The Liberian Registry has become the very first ship registry to sign onto the Neptune Declaration on Seafarer Wellbeing and Crew Change. The Liberian Registry joins over 300 owners, operators, and maritime organizations in this very important worldwide call to action to end the unprecedented crew change crisis caused by COVID-19.
Chief Operating Officer of the Liberian International Ship and Corporate Registry (LISCR), Alfonso Castillero, states: “I am very proud to have the Liberian Registry join as signatory to the Neptune Declaration. It is an honor for us to sign, and we pledge to continue our efforts in facilitating crew changes aboard our 4,600 vessels around the globe. COVID-19 has created unprecedented challenges, and we have been fighting for the facilitation of crew changes since the early days of the pandemic, working closely with industry bodies such as ICS and ITF, port and coastal States, and with the owners and operators of Liberian flagged vessels.”
Signed by more than 500 organizations, the Neptune Declaration highlights the main actions that are required to be taken in order to resolve the crew change crisis. The daily lives and wellbeing of seafarers was highly impacted due to COVID-19 pandemic and led to a humanitarian crisis at sea.

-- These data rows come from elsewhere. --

(* ===== verification/NativePath.v ===== *)
(** * Native path text

    Models [workx-rs/utils/path-uri/src/api_path_string.rs]: how a path URI is written as
    the path of its host, how text is read back, and how a path is resolved against a
    working directory; and [inferred_native_path_string] of [lib.rs]. *)
From S2P Require Import Prelude AbsPath Utf8Stream PathUri PathUriJoin.

Set Default Goal Selector "!".

(** ** Lossy decoding *)

Definition REPLACEMENT : char := 65533.

(** [String::from_utf8_lossy]; every round takes a byte at least. *)
Fixpoint utf8_lossy_fuel (fuel : nat) (bs : list Z) : rstr :=
  match fuel, bs with
  | O, _ | _, [] => []
  | S fuel, _ =>
      match utf8_first bs with
      | First c rest => c :: utf8_lossy_fuel fuel rest
      | Bad n => REPLACEMENT :: utf8_lossy_fuel fuel (drop n bs)
      | Short => [REPLACEMENT]
      end
  end.

Definition from_utf8_lossy (bs : list Z) : rstr := utf8_lossy_fuel (length bs) bs.

(** [String::from_utf16_lossy]. *)
Definition is_high_surrogate (w : Z) : bool := ((55296 <=? w) && (w <? 56320))%Z.
Definition is_low_surrogate (w : Z) : bool := ((56320 <=? w) && (w <? 57344))%Z.

Fixpoint from_utf16_lossy (ws : list Z) : rstr :=
  match ws with
  | [] => []
  | w :: ws' =>
      if is_low_surrogate w then REPLACEMENT :: from_utf16_lossy ws'
      else if is_high_surrogate w then
        match ws' with
        | w2 :: ws'' =>
            if is_low_surrogate w2 then (65536 + (w - 55296) * 1024 + (w2 - 56320))%Z :: from_utf16_lossy ws''
            else REPLACEMENT :: from_utf16_lossy ws'
        | [] => [REPLACEMENT]
        end
      else w :: from_utf16_lossy ws'
  end.

(** [chunks_exact(2)] as little-endian words. *)
Fixpoint words_le (bs : list Z) : list Z :=
  match bs with a :: b :: bs => (a + 256 * b)%Z :: words_le bs | _ => [] end.

(** ** [LegacyAppPathString] *)

Inductive LegacyAppPathStringError :=
| OpaqueFallback (path : rstr)
| IncompatibleConvention (path : rstr) (convention : PathConvention)
| InvalidNativePath (path : rstr) (convention : option PathConvention)
| MissingBaseConvention (cwd : rstr)
| MissingHomeDirectory (path : rstr)
| MismatchedConvention (path : rstr) (path_convention : PathConvention) (cwd : rstr) (convention : PathConvention)
| InvalidPathUri (e : PathUriParseError).

Section NativePath.
Context {Url : Type} `{UrlCrate Url}.
Set Default Proof Using "Type".

Definition decode_native_segment (segment : rstr) : rstr := from_utf8_lossy (decode_binary segment).

Definition incompatible_convention (path : Url) (convention : PathConvention) : LegacyAppPathStringError :=
  IncompatibleConvention (url_as_str path) convention.

(** A URL without segments panics. *)
Definition native_segments (path : Url) : res LegacyAppPathStringError (list rstr) :=
  match url_segments path with Some segments => Ok segments | None => Panic end.

Definition render_posix_path (path : Url) : res LegacyAppPathStringError rstr :=
  match url_host_str path with
  | Some _ => Err (incompatible_convention path Posix)
  | None =>
      segments ← native_segments path;
      Ok (concat (map (fun segment => SLASH :: decode_native_segment segment) segments))
  end.

Definition is_drive (drive : rstr) : bool :=
  match drive with [d; c] => is_ascii_alphabetic d && (c =? COLON)%Z | _ => false end.

(** [rendered.len() == 2 && rendered.as_bytes()[1] == b':'], where the text starts with an ASCII
    drive or with two separators. *)
Definition is_bare_drive (rendered : rstr) : bool := match rendered with [_; c] => (c =? COLON)%Z | _ => false end.

Definition render_windows_path (path : Url) : res LegacyAppPathStringError rstr :=
  segments ← native_segments path;
  '(rendered, segments) ←
    match url_host_str path, segments with
    | _, [] => Err (incompatible_convention path Windows)
    | Some host, share :: segments =>
        let share := decode_native_segment share in
        if is_empty share then Err (incompatible_convention path Windows)
        else Ok (lit "\\" ++ host ++ BACKSLASH :: share, segments)
    | None, drive :: segments =>
        let drive := decode_native_segment drive in
        if negb (is_drive drive) then Err (incompatible_convention path Windows) else Ok (drive, segments)
    end;
  let rendered := rendered ++ concat (map (fun segment => BACKSLASH :: decode_native_segment segment) segments) in
  Ok (if is_bare_drive rendered then rendered ++ [BACKSLASH] else rendered).

Definition render_windows_opaque_fallback (path_bytes : list Z) : option rstr :=
  if negb (length path_bytes mod 2 =? 0)%nat then None
  else
    let path_wide := words_le path_bytes in
    let has_drive_root :=
      match path_wide with
      | drive :: colon :: separator :: _ =>
          is_ascii_alphabetic drive && (colon =? COLON)%Z && is_separator Windows separator
      | _ => false
      end in
    let has_namespace_or_unc_root :=
      match path_wide with first :: second :: _ => is_separator Windows first && is_separator Windows second | _ => false end in
    if has_drive_root || has_namespace_or_unc_root then Some (from_utf16_lossy path_wide) else None.

Definition render_opaque_fallback (path : Url) (path_bytes : list Z) (convention : PathConvention) : res LegacyAppPathStringError rstr :=
  ok_or match convention with
        | Posix => if starts_with [SLASH] path_bytes then Some (from_utf8_lossy path_bytes) else None
        | Windows => render_windows_opaque_fallback path_bytes
        end (OpaqueFallback (url_as_str path)).

Definition from_path_uri (path : Url) (convention : PathConvention) : res LegacyAppPathStringError rstr :=
  match opaque_fallback_bytes path with
  | Some path_bytes => render_opaque_fallback path path_bytes convention
  | None => match convention with Posix => render_posix_path path | Windows => render_windows_path path end
  end.

(** A panic inside is one of the whole; it does not happen for the URIs the code builds. *)
Definition inferred_native_path_string (self : Url) : res unit rstr :=
  match infer_path_convention self with
  | None => Ok (url_as_str self)
  | Some convention =>
      match from_path_uri self convention with
      | Ok s => Ok s
      | Err _ => Ok (url_as_str self)
      | Panic => Panic
      end
  end.

Definition to_path_uri (self : rstr) (convention : PathConvention) : res LegacyAppPathStringError Url :=
  match from_absolute_native_path self convention with
  | Ok (Some uri) => Ok uri
  | Panic => Panic
  | _ => Err (InvalidNativePath self (Some convention))
  end.

Definition infer_absolute_path_convention (self : rstr) : option PathConvention :=
  let has_windows_drive_root :=
    match self with
    | drive :: c :: separator :: _ => is_ascii_alphabetic drive && (c =? COLON)%Z && is_windows_separator_char separator
    | _ => false
    end in
  if has_windows_drive_root || starts_with (lit "\\") self then Some Windows
  else if starts_with [SLASH] self then Some Posix
  else None.

(** [TryFrom<LegacyAppPathString> for PathUri]. *)
Definition to_inferred_path_uri (self : rstr) : res LegacyAppPathStringError Url :=
  match infer_absolute_path_convention self with
  | None => Err (InvalidNativePath self None)
  | Some convention => to_path_uri self convention
  end.

Definition home_relative (windows : bool) (path : rstr) : option rstr :=
  match strip_prefix (lit "~/") path with
  | Some suffix => Some suffix
  | None =>
      if streq path (lit "~") then Some []
      else if windows then strip_prefix (lit "~\") path else None
  end.

Definition trim_separators (windows : bool) (s : rstr) : rstr :=
  drop_while (fun c => (c =? SLASH)%Z || (windows && (c =? BACKSLASH)%Z)) s.

Definition join_native (base : Url) (path : rstr) : res LegacyAppPathStringError Url :=
  match uri_join base path with Ok u => Ok u | Err e => Err (InvalidPathUri e) | Panic => Panic end.

Definition resolve_against (self : rstr) (cwd : Url) (user_home_dir : option Url) : res LegacyAppPathStringError Url :=
  convention ← ok_or (infer_path_convention cwd) (MissingBaseConvention (url_as_str cwd));
  let is_windows := bool_decide (convention = Windows) in
  match home_relative is_windows self with
  | Some suffix =>
      home ← ok_or user_home_dir (MissingHomeDirectory self);
      join_native home (trim_separators is_windows suffix)
  | None =>
      if is_windows && (starts_with (lit "//") self || starts_with (lit "\\") self) then to_path_uri self Windows
      else
        match infer_absolute_path_convention self with
        | Some path_convention =>
            if bool_decide (path_convention = convention) then to_path_uri self convention
            else if bool_decide (path_convention = Posix) && is_windows then join_native cwd self
            else Err (MismatchedConvention self path_convention (url_as_str cwd) convention)
        | None => join_native cwd self
        end
  end.
End NativePath.

(** ** Round trip *)

Lemma utf8_lossy_ascii s : Forall (fun c => (0 <= c < 128)%Z) s -> from_utf8_lossy s = s.
Proof.
  intros Hs. unfold from_utf8_lossy. induction Hs as [|c s Hc _ IH]; [done|]. cbn [length utf8_lossy_fuel utf8_first].
  destruct (Z.ltb_spec c 128); [|lia]. by rewrite IH.
Qed.

Lemma concat_slashes (segs : list rstr) : segs ≠ [] -> concat (map (fun s => SLASH :: s) segs) = SLASH :: join [SLASH] segs.
Proof.
  intros Hne. induction segs as [|s segs IH]; [done|]. cbn [map concat]. destruct segs as [|t segs]; [cbn; by rewrite app_nil_r|].
  rewrite IH by done. done.
Qed.

Lemma fold_join_skip ns tl : Forall (fun n => plain_name n = true) ns -> tl = [] \/ tl = [[]] -> fold_left join_name (ns ++ tl) [] = ns.
Proof.
  intros Hns Htl. rewrite fold_left_app, (fold_join_names ns []) by done. cbn [app]. by destruct Htl as [->| ->].
Qed.

Section Laws.
Context {Url : Type} {UC : UrlCrate Url} {Hlaws : UrlLaws Url}.
Set Default Proof Using "Type*".
Implicit Types (u : Url).

Lemma inferred_native_no_panic u : valid_uri u -> inferred_native_path_string u ≠ Panic.
Proof.
  intros Hv. destruct (valid_segments u Hv) as [segs Hs]. unfold inferred_native_path_string. destruct (infer_path_convention u) as [c|]; [|done].
  assert (from_path_uri u c ≠ Panic) as Hn; [|by destruct (from_path_uri u c)].
  unfold from_path_uri, render_opaque_fallback, render_posix_path, render_windows_path, native_segments. rewrite Hs.
  destruct (opaque_fallback_bytes u) as [b|]; [destruct c; [destruct (starts_with _ _)|destruct (render_windows_opaque_fallback b)]; done|].
  destruct c; [by destruct (url_host_str u)|]. cbn [mbind res_bind]. destruct (url_host_str u), segs as [|x segs]; try done.
  - by destruct (is_empty (decode_native_segment x)).
  - by destruct (is_drive (decode_native_segment x)).
Qed.

Lemma decode_native_plain n : n = [] \/ plain_name n = true -> decode_native_segment n = n.
Proof.
  unfold decode_native_segment. intros [->|Hn]; [by rewrite decode_nil|]. rewrite (decode_plain_name n Hn). apply utf8_lossy_ascii.
  destruct (plain_name_spec n Hn) as (_ & _ & _ & Hall). eapply Forall_impl; [exact Hall|]. cbn. lia.
Qed.

(** A POSIX URI written as a path and read back is about the same names. *)
Theorem native_path_roundtrip u ns :
  at_names u ns -> Forall (fun n => plain_name n = true) ns ->
  exists s v, inferred_native_path_string u = Ok s /\ to_inferred_path_uri s = Ok v /\ at_names v ns.
Proof.
  intros Hu Hns. destruct (at_names_convention u ns Hu) as [Hi Ho]. apply is_opaque_false in Ho.
  assert (exists segs tl, url_segments u = Some segs /\ segs ≠ [] /\ fold_left join_name segs [] = ns /\ Forall (fun c => c = [] \/ plain_name c = true) segs /\
    Forall (fun c => SLASH ∉ c) segs /\ tl = @nil rstr) as (segs & _ & Hs & Hne & Hfold & Hplain & Hslash & _).
  { pose proof (plain_names_no_slash ns Hns) as Hsl. assert (Forall (fun c : rstr => c = [] \/ plain_name c = true) ns) as Hp by (eapply Forall_impl; [exact Hns|auto]).
    destruct (an_segments u ns Hu) as [Hs|[Hne Hs]]; exists (default [] (url_segments u)), []; rewrite Hs; cbn [default from_option id].
    - destruct ns as [|n ns]; cbn [to_segs]; [split_and!; [done|done|done|apply Forall_singleton; by left|apply Forall_singleton; set_solver|done]|].
      split_and!; try done. rewrite <- (app_nil_r (n :: ns)) at 1. apply fold_join_skip; auto.
    - split_and!; try done; [by destruct ns|apply fold_join_skip; auto|apply Forall_app; split; [done|apply Forall_singleton; by left]|].
      apply Forall_app. split; [done|]. apply Forall_singleton. set_solver. }
  exists (SLASH :: join [SLASH] segs).
  assert (split_char SLASH (join [SLASH] segs) = segs) as Hsplit by by apply split_char_join.
  destruct (from_absolute_plain (join [SLASH] segs)) as (v & Hv & Hat).
  { rewrite Hsplit. eapply Forall_impl; [exact Hplain|]. intros c [->|Hc]; [done|]. unfold plain_component. by rewrite Hc, !orb_true_r. }
  rewrite Hsplit, Hfold in Hat. exists v. split_and!; [| |done].
  - unfold inferred_native_path_string. rewrite Hi. unfold from_path_uri, opaque_fallback_bytes. rewrite Ho. unfold render_posix_path, native_segments.
    rewrite (an_host u ns Hu), Hs. cbn [mbind res_bind]. f_equal. rewrite <- concat_slashes by done. f_equal. apply map_ext_in. intros c Hc. f_equal.
    apply decode_native_plain. rewrite Forall_forall in Hplain. by apply Hplain, list_elem_of_In.
  - unfold to_inferred_path_uri. assert (infer_absolute_path_convention (SLASH :: join [SLASH] segs) = Some Posix) as ->.
    { unfold infer_absolute_path_convention. destruct (join [SLASH] segs) as [|a [|b r]]; done. }
    unfold to_path_uri. by rewrite Hv.
Qed.
End Laws.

The International Chamber of Shipping estimates that between March and August 2020 only about 25% of normal crew changes were able to take place, due to restrictions imposed by national health and immigration authorities and the suspension of the majority of international flights. “There is a growing recognition that seafarers’ tours of duty cannot continue to be extended indefinitely and that the current situation is unsustainable,” the ICS noted, stressing that “the continuing inability of ship operators to conduct crew changes has been the single greatest operational challenge confronting the global shipping industry since the Second World War.”
This Neptune Declaration outlines four main actions that are needful to address the crew change crisis: To recognize the seafarers as the key workers and provide them priority access to Covid-19 vaccines; to establish and implement the gold standard health protocols which are based on the existing best practice; to increase the collaboration between the ship operators and charterers so as to facilitate the crew changes; and to ensure the air connectivity between the key maritime hubs for seafarers.
“Seafarers have been the unsung heroes of this pandemic,” the International Maritime Organization says, “as the world relies on them to transport more than 80% of trade by volume, including vital food and medical goods, energy and raw materials, as well as manufactured goods across the globe. They have also been collateral victims of the crisis, as travel restrictions have left tens of thousands of them stranded on ships, or unable to join ships.”
The Liberian Registry has signed on to the Neptune Declaration in order to continue the fight to recognize seafarers as key-workers and give them priority access to COVID-19 vaccines; to establish and implement gold standard health protocols based on existing best practices; increase collaboration between industry stakeholders to facilitate crew changes; and to ensure air connectivity between key maritime hubs.
“I want to thank the Global Maritime Forum, and the partner organizations in signing this important declaration,” Castillero adds. “It takes courage to take this stand and fight for not only what is right for our seafarers, but for the maritime industry and world trade. There is so much more work to be done to solve this crisis, and we will continue to work day and night in support of this along with the other partner signatories of this very important declaration.”